INSTRUCTIONS FOR THE TASK:
Give again, word for word, every line below from the one that has "NoDup [[0; 0]; [1; 0]; [1; 1]] /\" through the one that has "assert (Hin : In", both included, and no others.

DATA:
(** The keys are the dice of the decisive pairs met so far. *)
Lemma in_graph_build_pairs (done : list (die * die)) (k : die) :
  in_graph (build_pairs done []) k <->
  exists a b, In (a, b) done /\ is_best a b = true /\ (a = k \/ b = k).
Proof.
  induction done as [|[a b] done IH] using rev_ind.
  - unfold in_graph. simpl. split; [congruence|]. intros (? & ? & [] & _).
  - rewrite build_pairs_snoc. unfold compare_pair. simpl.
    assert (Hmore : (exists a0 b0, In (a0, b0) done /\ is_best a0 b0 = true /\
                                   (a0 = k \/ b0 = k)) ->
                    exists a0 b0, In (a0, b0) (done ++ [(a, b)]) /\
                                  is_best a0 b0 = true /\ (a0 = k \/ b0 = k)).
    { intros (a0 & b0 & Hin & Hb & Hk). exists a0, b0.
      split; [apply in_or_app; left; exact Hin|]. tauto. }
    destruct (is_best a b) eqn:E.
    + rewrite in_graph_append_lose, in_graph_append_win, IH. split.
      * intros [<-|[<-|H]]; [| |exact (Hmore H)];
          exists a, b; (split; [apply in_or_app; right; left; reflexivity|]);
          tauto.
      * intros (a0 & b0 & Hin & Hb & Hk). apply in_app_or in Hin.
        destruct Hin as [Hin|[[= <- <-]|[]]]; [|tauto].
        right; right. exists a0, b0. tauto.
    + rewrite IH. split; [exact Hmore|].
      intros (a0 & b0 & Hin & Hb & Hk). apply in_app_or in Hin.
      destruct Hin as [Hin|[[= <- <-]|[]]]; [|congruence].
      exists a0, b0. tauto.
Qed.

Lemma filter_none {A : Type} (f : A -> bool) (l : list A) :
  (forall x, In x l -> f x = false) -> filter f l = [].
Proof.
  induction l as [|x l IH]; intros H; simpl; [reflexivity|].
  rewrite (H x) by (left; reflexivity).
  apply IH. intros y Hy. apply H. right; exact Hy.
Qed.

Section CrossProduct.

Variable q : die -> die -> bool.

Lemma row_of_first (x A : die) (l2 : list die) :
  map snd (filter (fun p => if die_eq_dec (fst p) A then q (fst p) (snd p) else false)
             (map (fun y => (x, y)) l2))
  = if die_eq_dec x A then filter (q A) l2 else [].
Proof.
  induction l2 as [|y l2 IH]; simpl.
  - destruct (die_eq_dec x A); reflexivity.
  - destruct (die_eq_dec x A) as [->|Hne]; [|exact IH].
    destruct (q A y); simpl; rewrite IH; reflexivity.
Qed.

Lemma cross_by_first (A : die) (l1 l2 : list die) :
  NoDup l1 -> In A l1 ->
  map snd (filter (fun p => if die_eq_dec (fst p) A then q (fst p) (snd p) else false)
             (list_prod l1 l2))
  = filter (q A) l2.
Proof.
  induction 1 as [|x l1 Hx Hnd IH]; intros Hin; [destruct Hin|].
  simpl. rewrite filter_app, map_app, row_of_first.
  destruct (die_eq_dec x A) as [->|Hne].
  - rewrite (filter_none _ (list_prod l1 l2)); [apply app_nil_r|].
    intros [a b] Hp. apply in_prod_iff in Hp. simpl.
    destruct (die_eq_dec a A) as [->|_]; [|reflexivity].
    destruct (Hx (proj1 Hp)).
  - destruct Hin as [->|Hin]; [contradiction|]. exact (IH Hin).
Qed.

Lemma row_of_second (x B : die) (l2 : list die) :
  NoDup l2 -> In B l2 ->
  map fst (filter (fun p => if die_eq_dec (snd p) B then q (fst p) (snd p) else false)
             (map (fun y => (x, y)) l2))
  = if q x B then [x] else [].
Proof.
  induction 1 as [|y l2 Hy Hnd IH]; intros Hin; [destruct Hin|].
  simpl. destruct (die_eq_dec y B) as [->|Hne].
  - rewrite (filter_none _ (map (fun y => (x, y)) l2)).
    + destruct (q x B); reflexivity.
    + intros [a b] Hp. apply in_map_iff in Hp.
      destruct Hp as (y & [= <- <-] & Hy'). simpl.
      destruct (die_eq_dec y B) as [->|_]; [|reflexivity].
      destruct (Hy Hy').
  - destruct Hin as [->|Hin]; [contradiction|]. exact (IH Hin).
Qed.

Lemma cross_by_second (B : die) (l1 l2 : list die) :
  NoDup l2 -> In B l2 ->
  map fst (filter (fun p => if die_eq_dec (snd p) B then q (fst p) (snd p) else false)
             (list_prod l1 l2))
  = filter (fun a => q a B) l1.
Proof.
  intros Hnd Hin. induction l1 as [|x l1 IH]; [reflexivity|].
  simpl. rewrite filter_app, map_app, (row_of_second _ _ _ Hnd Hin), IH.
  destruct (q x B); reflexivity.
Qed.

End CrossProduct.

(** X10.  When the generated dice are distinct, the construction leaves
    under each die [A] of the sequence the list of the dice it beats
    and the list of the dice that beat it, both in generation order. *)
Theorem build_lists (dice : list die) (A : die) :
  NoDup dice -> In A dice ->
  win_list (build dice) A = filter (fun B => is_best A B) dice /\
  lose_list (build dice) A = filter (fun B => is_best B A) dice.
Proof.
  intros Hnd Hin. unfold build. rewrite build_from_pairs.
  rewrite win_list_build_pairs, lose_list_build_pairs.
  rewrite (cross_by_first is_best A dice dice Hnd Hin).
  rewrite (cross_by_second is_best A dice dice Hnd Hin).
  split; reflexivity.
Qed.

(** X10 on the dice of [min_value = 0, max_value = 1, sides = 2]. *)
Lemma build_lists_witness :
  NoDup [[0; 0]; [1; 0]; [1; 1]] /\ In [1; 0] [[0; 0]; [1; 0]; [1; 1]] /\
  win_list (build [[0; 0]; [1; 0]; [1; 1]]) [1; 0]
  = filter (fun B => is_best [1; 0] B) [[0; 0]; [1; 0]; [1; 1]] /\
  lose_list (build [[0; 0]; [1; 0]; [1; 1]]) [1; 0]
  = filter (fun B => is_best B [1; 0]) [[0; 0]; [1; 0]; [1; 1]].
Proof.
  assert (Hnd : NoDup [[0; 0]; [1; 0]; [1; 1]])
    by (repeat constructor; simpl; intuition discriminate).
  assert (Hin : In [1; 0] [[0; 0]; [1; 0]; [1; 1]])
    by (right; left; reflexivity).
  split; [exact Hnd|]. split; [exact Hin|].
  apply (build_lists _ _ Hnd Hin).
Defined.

SOLVED PROBLEM:
  NoDup [[0; 0]; [1; 0]; [1; 1]] /\ In [1; 0] [[0; 0]; [1; 0]; [1; 1]] /\
  win_list (build [[0; 0]; [1; 0]; [1; 1]]) [1; 0]
  = filter (fun B => is_best [1; 0] B) [[0; 0]; [1; 0]; [1; 1]] /\
  lose_list (build [[0; 0]; [1; 0]; [1; 1]]) [1; 0]
  = filter (fun B => is_best B [1; 0]) [[0; 0]; [1; 0]; [1; 1]].
Proof.
  assert (Hnd : NoDup [[0; 0]; [1; 0]; [1; 1]])
    by (repeat constructor; simpl; intuition discriminate).
  assert (Hin : In [1; 0] [[0; 0]; [1; 0]; [1; 1]])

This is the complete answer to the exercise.